- [Exercise details]: Among the entries below, find each line holding "internal" and return it.

┄┄┄┄┄┄┄┄┄┄

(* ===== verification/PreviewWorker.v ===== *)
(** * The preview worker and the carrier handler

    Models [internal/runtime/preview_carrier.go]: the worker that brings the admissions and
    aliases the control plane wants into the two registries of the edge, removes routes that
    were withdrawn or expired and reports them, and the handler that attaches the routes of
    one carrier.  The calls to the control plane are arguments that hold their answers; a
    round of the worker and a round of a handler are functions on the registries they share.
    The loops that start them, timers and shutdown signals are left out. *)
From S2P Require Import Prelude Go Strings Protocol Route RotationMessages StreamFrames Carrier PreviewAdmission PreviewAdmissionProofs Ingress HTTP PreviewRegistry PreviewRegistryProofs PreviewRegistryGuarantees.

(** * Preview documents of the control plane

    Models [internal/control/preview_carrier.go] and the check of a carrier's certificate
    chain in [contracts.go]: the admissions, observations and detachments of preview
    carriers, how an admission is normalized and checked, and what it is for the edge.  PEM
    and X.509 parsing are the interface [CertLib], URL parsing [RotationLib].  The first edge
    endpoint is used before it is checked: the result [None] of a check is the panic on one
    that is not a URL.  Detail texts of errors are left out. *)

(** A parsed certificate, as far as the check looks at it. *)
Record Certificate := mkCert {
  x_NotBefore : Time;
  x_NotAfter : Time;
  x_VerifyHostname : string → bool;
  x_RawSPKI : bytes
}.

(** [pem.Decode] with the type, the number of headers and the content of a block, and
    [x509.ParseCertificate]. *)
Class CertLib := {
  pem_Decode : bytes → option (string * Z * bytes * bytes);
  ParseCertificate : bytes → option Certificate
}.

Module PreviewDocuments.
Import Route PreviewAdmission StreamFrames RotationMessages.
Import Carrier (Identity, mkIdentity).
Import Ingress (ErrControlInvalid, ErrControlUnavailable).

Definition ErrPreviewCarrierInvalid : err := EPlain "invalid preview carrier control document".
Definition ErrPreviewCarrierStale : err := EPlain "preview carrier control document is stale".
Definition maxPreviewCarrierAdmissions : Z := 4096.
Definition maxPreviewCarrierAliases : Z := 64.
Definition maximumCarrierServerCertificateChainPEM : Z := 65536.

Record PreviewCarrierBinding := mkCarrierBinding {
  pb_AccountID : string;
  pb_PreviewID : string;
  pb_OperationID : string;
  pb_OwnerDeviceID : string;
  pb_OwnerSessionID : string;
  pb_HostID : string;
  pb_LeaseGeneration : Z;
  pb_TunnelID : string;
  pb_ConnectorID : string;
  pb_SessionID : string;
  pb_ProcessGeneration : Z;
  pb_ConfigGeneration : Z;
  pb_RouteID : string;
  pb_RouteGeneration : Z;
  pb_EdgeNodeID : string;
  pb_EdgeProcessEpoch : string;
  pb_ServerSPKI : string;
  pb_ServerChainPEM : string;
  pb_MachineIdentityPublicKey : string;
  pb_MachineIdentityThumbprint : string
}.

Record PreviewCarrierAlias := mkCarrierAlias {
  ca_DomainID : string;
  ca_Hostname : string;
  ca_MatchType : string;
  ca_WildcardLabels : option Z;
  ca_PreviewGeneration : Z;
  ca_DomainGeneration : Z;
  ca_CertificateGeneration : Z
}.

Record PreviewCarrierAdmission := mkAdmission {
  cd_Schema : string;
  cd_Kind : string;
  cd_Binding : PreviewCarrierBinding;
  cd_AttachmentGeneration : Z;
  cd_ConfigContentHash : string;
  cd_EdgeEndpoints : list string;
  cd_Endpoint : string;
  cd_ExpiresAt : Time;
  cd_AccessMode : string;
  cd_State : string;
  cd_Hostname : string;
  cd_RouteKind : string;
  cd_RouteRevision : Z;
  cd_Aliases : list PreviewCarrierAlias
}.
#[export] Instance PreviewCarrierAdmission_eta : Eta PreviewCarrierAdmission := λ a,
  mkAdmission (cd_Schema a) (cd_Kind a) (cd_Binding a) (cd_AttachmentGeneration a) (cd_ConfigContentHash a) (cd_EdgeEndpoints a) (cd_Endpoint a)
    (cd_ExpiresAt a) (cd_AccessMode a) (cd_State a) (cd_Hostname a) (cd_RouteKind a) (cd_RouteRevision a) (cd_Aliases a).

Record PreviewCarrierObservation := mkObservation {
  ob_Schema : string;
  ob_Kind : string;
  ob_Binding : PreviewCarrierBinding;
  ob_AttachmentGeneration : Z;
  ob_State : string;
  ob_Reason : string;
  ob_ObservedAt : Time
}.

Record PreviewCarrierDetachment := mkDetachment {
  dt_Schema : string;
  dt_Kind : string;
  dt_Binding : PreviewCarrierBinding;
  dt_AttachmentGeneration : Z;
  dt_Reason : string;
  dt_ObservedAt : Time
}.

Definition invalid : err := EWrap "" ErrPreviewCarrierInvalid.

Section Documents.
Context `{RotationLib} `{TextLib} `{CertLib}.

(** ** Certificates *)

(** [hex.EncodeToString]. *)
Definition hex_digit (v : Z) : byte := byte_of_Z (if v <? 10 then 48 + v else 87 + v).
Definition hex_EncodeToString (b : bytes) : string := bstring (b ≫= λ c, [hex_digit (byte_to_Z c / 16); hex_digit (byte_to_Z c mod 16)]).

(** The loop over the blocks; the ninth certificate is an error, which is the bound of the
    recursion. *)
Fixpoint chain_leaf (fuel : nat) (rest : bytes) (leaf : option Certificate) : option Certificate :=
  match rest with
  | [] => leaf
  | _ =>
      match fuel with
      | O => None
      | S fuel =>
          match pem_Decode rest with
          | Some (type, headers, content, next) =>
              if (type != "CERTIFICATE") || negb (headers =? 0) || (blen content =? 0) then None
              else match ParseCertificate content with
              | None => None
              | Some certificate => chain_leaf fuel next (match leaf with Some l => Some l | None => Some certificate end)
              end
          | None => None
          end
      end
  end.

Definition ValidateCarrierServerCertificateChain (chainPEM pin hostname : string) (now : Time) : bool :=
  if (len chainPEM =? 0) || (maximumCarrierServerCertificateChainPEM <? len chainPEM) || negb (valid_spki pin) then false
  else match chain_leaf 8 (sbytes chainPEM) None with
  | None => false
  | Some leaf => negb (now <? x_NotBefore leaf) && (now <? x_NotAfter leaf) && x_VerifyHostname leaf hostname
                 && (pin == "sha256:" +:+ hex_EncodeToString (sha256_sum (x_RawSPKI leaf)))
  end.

┄┄┄┄┄┄┄┄┄┄

- [Task output]:
    Models [internal/runtime/preview_carrier.go]: the worker that brings the admissions and
    Models [internal/control/preview_carrier.go] and the check of a carrier's certificate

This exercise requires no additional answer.